Activity. The answer must be every line of the records below that contains the word "utils".
[Start of Attachment]
(** * langmem/utils.py: namespace templates, session formatting and the
      variable healer

    A shallow embedding of [src/langmem/utils.py].  Python [str] values are
    lists of characters (the functions below only compare characters with
    ASCII ones, so eight bits per character are kept), exceptions are values
    of [result], dictionaries are insertion-ordered association lists, and the
    calls to [uuid.uuid4] are an oracle giving the integer of the k-th UUID
    drawn. *)

From Stdlib Require Import List Ascii String Bool Arith Lia NArith Permutation.
Import ListNotations.
Local Open Scope list_scope.

Set Implicit Arguments.

(** ** Strings *)

Definition str := list ascii.

(** String literals of the source are written [lit "..."]. *)
Definition lit (s : string) : str := list_ascii_of_string s.
Arguments lit s%_string.

Definition str_eqb (a b : str) : bool :=
  if list_eq_dec ascii_dec a b then true else false.

(** [needle.startswith] the other way round: [prefixb p s] is
    [s.startswith(p)]. *)
Fixpoint prefixb (p s : str) : bool :=
  match p, s with
  | [], _ => true
  | _ :: _, [] => false
  | a :: p', b :: s' => Ascii.eqb a b && prefixb p' s'
  end.

(** [needle in hay] on Python strings. *)
Fixpoint str_in (needle hay : str) : bool :=
  prefixb needle hay ||
  match hay with
  | [] => false
  | _ :: hay' => str_in needle hay'
  end.

(** [sep.join(parts)]. *)
Fixpoint join (sep : str) (parts : list str) : str :=
  match parts with
  | [] => []
  | [p] => p
  | p :: rest => p ++ sep ++ join sep rest
  end.

Definition mem_char (c : ascii) (s : str) : bool := existsb (Ascii.eqb c) s.

(** ** Exceptions *)

Inductive exn : Type :=
| ValueError (msg : str)
| KeyError (key : str)
| TypeError (msg : str)
| RuntimeError (msg : str).

Inductive result (A : Type) : Type :=
| Ok (a : A)
| Raise (e : exn).
Arguments Ok {A} a.
Arguments Raise {A} e.

Definition bind {A B : Type} (r : result A) (k : A -> result B) : result B :=
  match r with
  | Ok a => k a
  | Raise e => Raise e
  end.

Notation "x <- r ;; k" := (bind r (fun x => k))
  (at level 61, r at next level, right associativity).

(** ** Dictionaries

    A Python [dict] keeps its keys in insertion order; assigning to a key
    that is already there replaces the value and keeps the position. *)

Section Dict.
Variables K V : Type.
Variable eqb : K -> K -> bool.

Definition dict := list (K * V).

Fixpoint dict_get (k : K) (d : dict) : option V :=
  match d with
  | [] => None
  | (k', v) :: d' => if eqb k k' then Some v else dict_get k d'
  end.

Fixpoint dict_set (k : K) (v : V) (d : dict) : dict :=
  match d with
  | [] => [(k, v)]
  | (k', v') :: d' =>
      if eqb k k' then (k', v) :: d' else (k', v') :: dict_set k v d'
  end.

(** [{k: v for k, v in items}]. *)
Definition dict_of (items : list (K * V)) : dict :=
  fold_left (fun d kv => dict_set (fst kv) (snd kv) d) items [].

Definition dict_keys (d : dict) : list K := map fst d.
Definition dict_values (d : dict) : list V := map snd d.
End Dict.

(** ** The two substitutions of [escape]

    [re.sub(r"(?<!\{)\{(?!\{)", "{{", s)] and its twin for the closing brace
    replace each brace [b] that has no [b] right before it and no [b] right
    after it.  A match is one character long and both lookarounds read the
    subject string, so one left-to-right pass that remembers the previous
    character of the subject is the whole substitution. *)

Definition is_char (b : ascii) (o : option ascii) : bool :=
  match o with
  | Some c => Ascii.eqb c b
  | None => false
  end.

Fixpoint sub_lone_from (b : ascii) (prev : option ascii) (s : str) : str :=
  match s with
  | [] => []
  | c :: s' =>
      if Ascii.eqb c b && negb (is_char b prev) && negb (is_char b (hd_error s'))
      then b :: b :: sub_lone_from b (Some c) s'
      else c :: sub_lone_from b (Some c) s'
  end.

Definition sub_lone (b : ascii) (s : str) : str := sub_lone_from b None s.

Definition lbrace : ascii := "{"%char.
Definition rbrace : ascii := "}"%char.

(** [escape] of [_get_var_healer]. *)
Definition escape (input_string : str) : str :=
  let result := sub_lone lbrace input_string in
  let result := sub_lone rbrace result in
  result.

(** The spec's description of [escape], as one pass: a brace is doubled when
    the character before it and the character after it both differ from it;
    everything else is copied. *)
Definition is_brace (c : ascii) : bool := Ascii.eqb c lbrace || Ascii.eqb c rbrace.

Fixpoint escape_spec_from (prev : option ascii) (s : str) : str :=
  match s with
  | [] => []
  | c :: s' =>
      if is_brace c && negb (is_char c prev) && negb (is_char c (hd_error s'))
      then c :: c :: escape_spec_from (Some c) s'
      else c :: escape_spec_from (Some c) s'
  end.

Definition escape_spec (s : str) : str := escape_spec_from None s.

(** No brace [b] of [s] stands alone, [prev] being the character before [s]. *)
Fixpoint lone_free (b : ascii) (prev : option ascii) (s : str) : bool :=
  match s with
  | [] => true
  | c :: s' =>
      (negb (Ascii.eqb c b) || is_char b prev || is_char b (hd_error s'))
      && lone_free b (Some c) s'
  end.

(** ** [pattern.sub(repl, s)] for a pattern that matches no empty string

    [match_at s] is the length of the match that starts at the head of [s],
    if the pattern matches there.  [re.sub] walks the subject from the left,
    takes the match at the first position that has one, resumes right after
    it, and copies the characters in between.  [skip] counts the characters
    of the current match that are still to be passed over. *)

Inductive piece : Type :=
| Copied (c : ascii)
| Matched (m : str).

Section ReSub.
Variable match_at : str -> option nat.

Fixpoint re_pieces_from (skip : nat) (s : str) : list piece :=
  match s with
  | [] => []
  | c :: s' =>
      match skip with
      | S k => re_pieces_from k s'
      | O =>
          match match_at s with
          | Some (S k) => Matched (firstn (S k) s) :: re_pieces_from k s'
          | _ => Copied c :: re_pieces_from 0 s'
          end
      end
  end.

Definition re_pieces (s : str) : list piece := re_pieces_from 0 s.

(** The replacement callable may raise; the leftmost failure wins. *)
Fixpoint subst_pieces (repl : str -> result str) (ps : list piece) : result str :=
  match ps with
  | [] => Ok []
  | Copied c :: ps' => rest <- subst_pieces repl ps' ;; Ok (c :: rest)
  | Matched m :: ps' =>
      r <- repl m ;; rest <- subst_pieces repl ps' ;; Ok (r ++ rest)
  end.

Definition re_sub (repl : str -> result str) (s : str) : result str :=
  subst_pieces repl (re_pieces s).

(** [pattern.findall(s)] for a pattern with one group, [group] cutting the
    group out of the matched text. *)
Definition re_findall (group : str -> str) (s : str) : list str :=
  flat_map (fun p => match p with Matched m => [group m] | Copied _ => [] end)
           (re_pieces s).
End ReSub.

(** ["|".join(map(re.escape, alts))]: the first alternative, in order, that
    is a prefix of the subject. *)
Definition alt_match (alts : list str) (s : str) : option nat :=
  match find (fun a => prefixb a s) alts with
  | Some a => Some (List.length a)
  | None => None
  end.

Fixpoint strip_prefix (p s : str) : option str :=
  match p, s with
  | [], _ => Some s
  | _ :: _, [] => None
  | a :: p', b :: s' => if Ascii.eqb a b then strip_prefix p' s' else None
  end.

Fixpoint index_char (c : ascii) (s : str) : option nat :=
  match s with
  | [] => None
  | d :: s' => if Ascii.eqb d c then Some 0 else option_map S (index_char c s')
  end.

Definition open_tag : str := lit "<TO_OPTIMIZE".
Definition close_tag : str := lit "</TO_OPTIMIZE>".

(** [r"<TO_OPTIMIZE.*?>|</TO_OPTIMIZE>"] with [re.DOTALL]: the lazy [.*?]
    stops at the first [>] after the tag name, whatever lies in between. *)
Definition to_optimize_match (s : str) : option nat :=
  let opening :=
    match strip_prefix open_tag s with
    | Some rest =>
        option_map (fun n => List.length open_tag + n + 1) (index_char ">"%char rest)
    | None => None
    end in
  match opening with
  | Some n => Some n
  | None => if prefixb close_tag s then Some (List.length close_tag) else None
  end.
[End of Attachment]
Output for this task.
(** * langmem/utils.py: namespace templates, session formatting and the
    A shallow embedding of [src/langmem/utils.py].  Python [str] values are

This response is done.